The Jury even sent a question to the Judge to clarify the meaning of Manslaughter and received - No Response.
Combine Involuntary Manslaughter with Initial Aggressor (which removes self-defense for Zimmerman), the evidence that Trayvon was grabbed and pulled explaining how the fight started and how Zimmerman came to be injured and battered while Trayvon was not and then the physical impossibility of his pulling the gun out from under him with Trayvon sitting on top and you have Conviction. Failing all of these, you have what we have now; Finger-pointing and frustration.
So the question remains are all these extreme missteps merely coincidence or do they show a deliberate lack of desire in winning this case? The argument coming from conservatives was always that this case was only brought for reasons of appeasement, to mollify an angered Black Populace with all their "Rioting" and provide them with a Politically Correct Show Trial since as we all know Zimmerman was not arrested or charged at all until 41 days after the initial event.
If that could be true, why exactly would a group of people with a political agenda be willing to stage such a show trial also be willing to WIN that trial if they didn't truly believe in it, or didn't truly want to win?
I don't know the correct answer to that question, but it is interesting that it's not just crackpots, it's not just Mark Geragos, but many other experienced prosecutors who are beginning to ask it and consider it seriously. Even they don't think these guys were truly that inept.
Then again it can be just our own attempt to make senseless things make sense.
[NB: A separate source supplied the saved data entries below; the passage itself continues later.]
(** C8.  [setRetryPolicy] takes [retries = 0] as given.  With [retries = 0]
    a valid request that misses the cache makes no attempt at all: the loop
    body never runs, the call resolves to [undefined] and raises nothing;
    the client is unchanged. *)
Theorem zero_retries_attempts_nothing (req : Request) (timeout : option Z)
    (c : Client) (r : Runtime) (k : string) :
  (forall c0 r0 ms,
     exists r1,
       setRetryPolicy 0 ms (c0, r0)
       = (Return tt, (with_retryPolicy (mkPolicy 0 ms) c0, r1)))
  /\
  (retries (retryPolicy c) = 0 -> getCacheKey req = Return k ->
  (valid None req -> flagCache c !! k = None ->
     exists r',
       evaluateFlag req timeout (c, r) = (Return None, (c, r'))
       /\ served r' = served r /\ timers r' = timers r
       /\ network (trace r') = network (trace r))
  /\ (valid (Some true) req -> flagsCache c !! k = None ->
        exists r',
          evaluateFlags req timeout (c, r) = (Return None, (c, r'))
          /\ served r' = served r /\ timers r' = timers r
          /\ network (trace r') = network (trace r))).
Proof.
  split.
  { intros c0 r0 ms. unfold setRetryPolicy, bind. rewrite log_eq. eauto. }
  intros Hzero Hk.
  split; intros Hv Hmiss; eexists; (split;
    [ first [ rewrite (evaluateFlag_miss _ _ _ _ k) by done;
              rewrite loop_evaluateFlag_step
            | rewrite (evaluateFlags_miss _ _ _ _ k) by done;
              rewrite loop_evaluateFlags_step ];
      rewrite Hzero; reflexivity |]);
    rewrite logged_served, logged_network; unfold logged; by destruct (debug c).
Qed.
(* ===== verification/Errors.v ===== *)
(** * Go error values

    errors.go's sentinels, the three ways the code builds errors from them
    ([errors.New], [fmt.Errorf] with [%w], [errors.Join]) and [errors.Is].
    A nil error is [None : option gerr]. *)
From S2P Require Import Prelude.

(** The package's sentinel errors, plus the two of package io it tests for. *)
Inductive sentinel : Type :=
| ErrDestroyed
| ErrWiped
| ErrSealed
| ErrReadOnly
| ErrArenaFull
| ErrSlotReleased
| ErrNoSecureMemory
| ErrIntegrity
| ErrCanaryViolation
| errWipeSkipped
| errJanitorKeyCollision
| EOF
| ErrUnexpectedEOF.

#[global] Instance sentinel_eq_dec : EqDecision sentinel.
Proof. solve_decision. Defined.

(** An error value: a sentinel, a plain message, an OS error number, a message
    wrapping other errors, or a join. *)
Inductive gerr : Type :=
| Sent (s : sentinel)
| Msg (m : string)
| Errno (n : Z)
| Wrap (ctx : string) (es : list gerr)
| Joined (es : list gerr).

(** What a sentinel itself wraps: [ErrWiped] is built with
    [fmt.Errorf("...: %w", ErrDestroyed)], the others with [errors.New]. *)
Definition sentinel_unwrap (s : sentinel) : list sentinel :=
  match s with
  | ErrWiped => [ErrDestroyed]
  | _ => []
  end.

(** [errors.Is]: the error itself or anything in its unwrap tree. *)
Fixpoint errorsIs (e : gerr) (t : sentinel) : bool :=
  match e with
  | Sent s => bool_decide (s = t) || existsb (fun u => bool_decide (u = t)) (sentinel_unwrap s)
  | Msg _ | Errno _ => false
  | Wrap _ es | Joined es => existsb (fun e' => errorsIs e' t) es
  end.

(** [errors.Is] on a possibly nil error. *)
Definition is_err (oe : option gerr) (t : sentinel) : bool :=
  match oe with Some e => errorsIs e t | None => false end.

(** [errors.Join]: nil when every argument is nil. *)
Definition errorsJoin (es : list (option gerr)) : option gerr :=
  match omap id es with
  | [] => None
  | l => Some (Joined l)
  end.

(** [fmt.Errorf("ctx: %w", err)] for a non-nil err. *)
Definition errorf (ctx : string) (e : gerr) : gerr := Wrap ctx [e].

Lemma is_err_join es t : is_err (errorsJoin es) t = existsb (fun oe => is_err oe t) es.
Proof.
  unfold errorsJoin. transitivity (existsb (fun e => errorsIs e t) (omap id es)).
  - by destruct (omap id es).
  - induction es as [|[e|] es IH]; cbn; [done| |done]. by rewrite IH.
Qed.

Lemma errorsJoin_None es : errorsJoin es = None <-> Forall (fun oe => oe = None) es.
Proof.
  unfold errorsJoin. split.
  - induction es as [|[e|] es IH]; cbn; intros H; [constructor|done|].
    constructor; [done|]. apply IH. done.
  - induction 1 as [|oe es -> _ IH]; cbn; [done|]. done.
Qed.

Lemma errorf_is ctx e t : errorsIs (errorf ctx e) t = errorsIs e t.
Proof. cbn. apply orb_false_r. Qed.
A neat little conspiracy of ineptitude would answer exactly why the Prosecutors weren't willing to bring charges, then they were, then they botched the job, and then at the end smile about it. Or this could simply a cased of arm-chair prosecuting run amok. But even failing those possibilities, it's always possible that this Prosecution team just plain sucked.
Whether the incompetence was by design or by providence, Justice was not found in this court.
Vyan
While you're pondering that Join Color of Change Campaign to Repeal Stand Your Ground Laws and get your asses Registered to Vote [Share the QR below], check out the Dreamdefenders.org and BlackYouthProject.com because at a certain point we have to start seriously thinking and acting on what happens #AfterTrayvon
8:56 AM PT: Several problems in the original Alternet piece have been noted by commenters such as the claim that Trayvon's body sat in the morge for 3 days unclaimed and that his cell records "indicate he was one the phone while being killed". Technically it was only a day, and he was on the phone up until about 1 min before his death. I've updated to reflect some of these issues. My own bottom line view, at least as of today, is that there isn't conclusive proof to confirm this "tanking" idea. RIght now it's Ingber, Geragos and Deberry (with coorberation with some other prosecutors) who seem to support it. I have my doubts.
Alternet attempts to make the case that it was thrown. I'm not convinced they succeed, but I do believe it's worth thinking about.
Is it a CT?
I'm open to deleting re-writing if needed.
10:17 AM PT: Ok, well there is yet another possibility which was brought up by this commenter and that is that otherwise competent Prosecutors can fail on a case simply because their Hearts aren't in it. They're honestly trying to win, but they don't have a passion for it and don't truly believe in the case.
This is of course, unprovable because it requires seeing into the hearts and emotions of the key prosecutors such a De La Rionda & John Guy, but it does make some sense. It may not have been incompetence or a deliberate plot to fail, but the end result may have been the same against a more inspired and highly motivated defense.
In other words, they GOT Beat by a better more energized team. Just like the "tanking theory" this can't be proven, but it makes as much sense as anything else.
10:33 AM PT: Changed the title to "Throw the Case or Blow It?" to reflect more of the skeptism coming from various commenters and take this another step away from CT. I'm not advocating one particular idea here, but the fact that this case went so far south so badly, deserves to be discussed.